06.09.2019 – 18.17 – Il governatore Massimiliano Fedriga non cede, ma anzi contrattacca il governo sulla scelta di impugnare la legge regionale “omnibus” n. 9, con particolare riferimento agli articoli 22 e 54 comma c. L’accusa, infatti, è doppia: da un lato si contesta la scelta di aver trasferito i fondi disponibili per l’integrazione – 300mila euro – spostandoli a favore invece dei rimpatri volontari; dall’altro aver posto come condizione sine qua non per gli incentivi occupazionali avere la residenza in regione d’almeno cinque anni. Quest’ultimo articolo risulterebbe infatti discriminatorio nei confronti degli immigrati.
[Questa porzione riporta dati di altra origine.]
(* ===== verification/ProcRun.v ===== *)
(** * Processes over time

    Every operation of Proc.v as a step that keeps the invariant of ProcInv.v,
    starting from the boot sequence: [kcall] are the calls, [kreach] the
    executions.  [Books] at the end is an implementation of [KernelLaws] that
    keeps nothing but the books and checks every call. *)

From S2P Require Import Prelude Sched Proc ProcInv.

Section steps.
Context {R : Type} `{!KernelRest R} `{!KernelLaws R}.
Implicit Types (s : ktab R) (a t : Z) (o : gmap Z owns).

(** ** Steps of the scheduler *)

Lemma intr_ok_quiet x x' evs : quiet x x' -> Forall (intr_ok x) evs -> Forall (intr_ok x') evs.
Proof. intros Hq Hev. eapply Forall_impl; [exact Hev|]. intros e. apply intr_ok_queues, Hq. Qed.

Lemma kinv_quiet s x :
  kinv s -> quiet (k_sched s) x -> survives (k_sched s) x -> kinv (set_sched x s).
Proof.
  intros (init & o & Hk & Hc & Hl) Hq ([Hs Hc'] & _ & Htr). exists init, o. split_and!; [by apply kcore_quiet|done|].
  intros t T' HT' Hne. destruct (quiet_thr_inv _ _ _ _ Hq HT') as (T & HT & _ & _ & E & _). apply Htr, (Hl _ _ HT). by rewrite <- E.
Qed.

(** The processor is given up by a thread that has exited or waits. *)
Lemma switch_kinv evs s init o :
  kcore s init o -> Forall (intr_ok (k_sched s)) evs -> is_Some (threads (k_sched s) !! curthr (k_sched s)) ->
  (forall t T, threads (k_sched s) !! t = Some T -> kt_state T <> KT_EXITED -> is_Some (kt_wchan T)) ->
  wpd (on_sched (sched_switch evs)) (fun _ s' => kinv s' /\ exists x, s' = set_sched x s /\ quiet (k_sched s) x) s.
Proof.
  intros Hk Hev [C HC] Hw. pose proof (sched_switch_spec evs _ C (kc_sched _ _ _ Hk) HC Hev) as H. unfold wpd, on_sched, zoom in *.
  destruct (sched_switch evs (k_sched s)) as [[[] x]|f] eqn:E; [|done]. destruct H as ([Hx Hc] & _ & Htr).
  pose proof (quiet_switch _ _ _ _ (kc_sched _ _ _ Hk) HC Hev E) as Hq. split; [|eauto].
  exists init, o. split_and!; [by apply kcore_quiet|done|].
  intros t T' HT' Hne. destruct (quiet_thr_inv _ _ _ _ Hq HT') as (T & HT & _ & _ & Ex & _). eapply Htr; [exact HT|].
  eapply Hw; [exact HT|]. by rewrite <- Ex.
Qed.

(** ** A new process *)

(** Enough of everything for one more process. *)
Definition can_create s : Prop :=
  proc_allocator s <> [] /\ kthread_allocator s <> [] /\ (exists pid, 0 <= pid < PROC_MAX_COUNT /\ ~ pid_used s pid) /\
  room 1 (k_rest s).
(** C21: an exit status is neither lost nor delivered twice nor to anybody else: in
    every reachable state a dead process keeps its identifier and status across
    every call, except a wait by its parent that returns exactly this
    identifier and status and removes the process. *)
Theorem exit_status_delivered s0 s c r s' p P :
  kinv s0 -> kreach s0 s -> call_ok s c -> run_call c s = Ret (r, s') ->
  procs s !! p = Some P -> p_state P = PROC_DEAD ->
  (exists P', procs s' !! p = Some P' /\ p_state P' = PROC_DEAD /\ p_pid P' = p_pid P /\ p_status P' = p_status P) \/
  (r = Some (p_pid P, Some (p_status P)) /\ procs s' !! p = None /\ p_pproc P = Some (curproc (k_sched s))).
Proof.
  intros H0 Hr Hok E HP Hd. pose proof (call_spec c s (kreach_inv _ _ H0 Hr) Hok) as H. unfold wpd in H. rewrite E in H.
  by apply H.
Qed.

(** C26: [waitpid]: -ECHILD with nothing changed exactly when no child matches; a
    dead child that matches is removed with its thread, and its identifier and
    status are returned, without sleeping; otherwise the caller sleeps with the
    table unchanged, and every child that matches is alive. *)
Theorem do_waitpid_correct evs pid s :
  kinv s -> k_wait s !! curthr (k_sched s) = None -> Forall (intr_ok (k_sched s)) evs ->
  wpd (do_waitpid evs pid true) (fun r s' => kinv s' /\ wait_post s pid r s') s /\
  (forall Q p P, procs s !! curproc (k_sched s) = Some Q -> p ∈ p_children Q -> procs s !! p = Some P -> p_state P = PROC_DEAD ->
     pid = -1 \/ (0 < pid /\ p_pid P = pid) ->
     exists p' P' s', do_waitpid evs pid true s = Ret (WReturn (p_pid P') (Some (p_status P')), s') /\
       takes s p' P' (WReturn (p_pid P') (Some (p_status P'))) s' /\ (0 < pid -> p' = p)).
Proof.
  intros Hinv Hnw Hev. split; [by apply do_waitpid_spec|]. intros Q p P HQ Hin HP Hd Hm. by eapply waitpid_ready.
Qed.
La Regione presenterà pertanto ricorso alla Corte Costituzionale, perché trattasi, secondo il governatore, di “un grave atto politico”, mirato appositamente a esasperare un clima già teso. La documentazione, a questo riguardo, è già pronta, non vi sono nè incertezze, nè tentennamenti.
Merita ricordare come i rimpatri volontari seguano l’immigrato nella sua scelta di avviare un’attività nella madrepatria con un apposito programma, completo di sostegno economico. L’impugnazione della legge 9 rischia pertanto di vanificare tutto il lavoro già svolto a questo proposito. I rimpatri in questione erano rivolti verso gli extracomunitari extra sprar.
“È lo stato competente a effettuare i rimpatri, noi vogliamo collaborare con lo stato. Pensiamo sia più utile finanziare rimpatri volontari, collaborare con lo stato, rispetto a chi utilizzava quei soldi per finanziare corsi di sci gratuiti per i richiedenti asilo”. Ha sottolineato il governatore.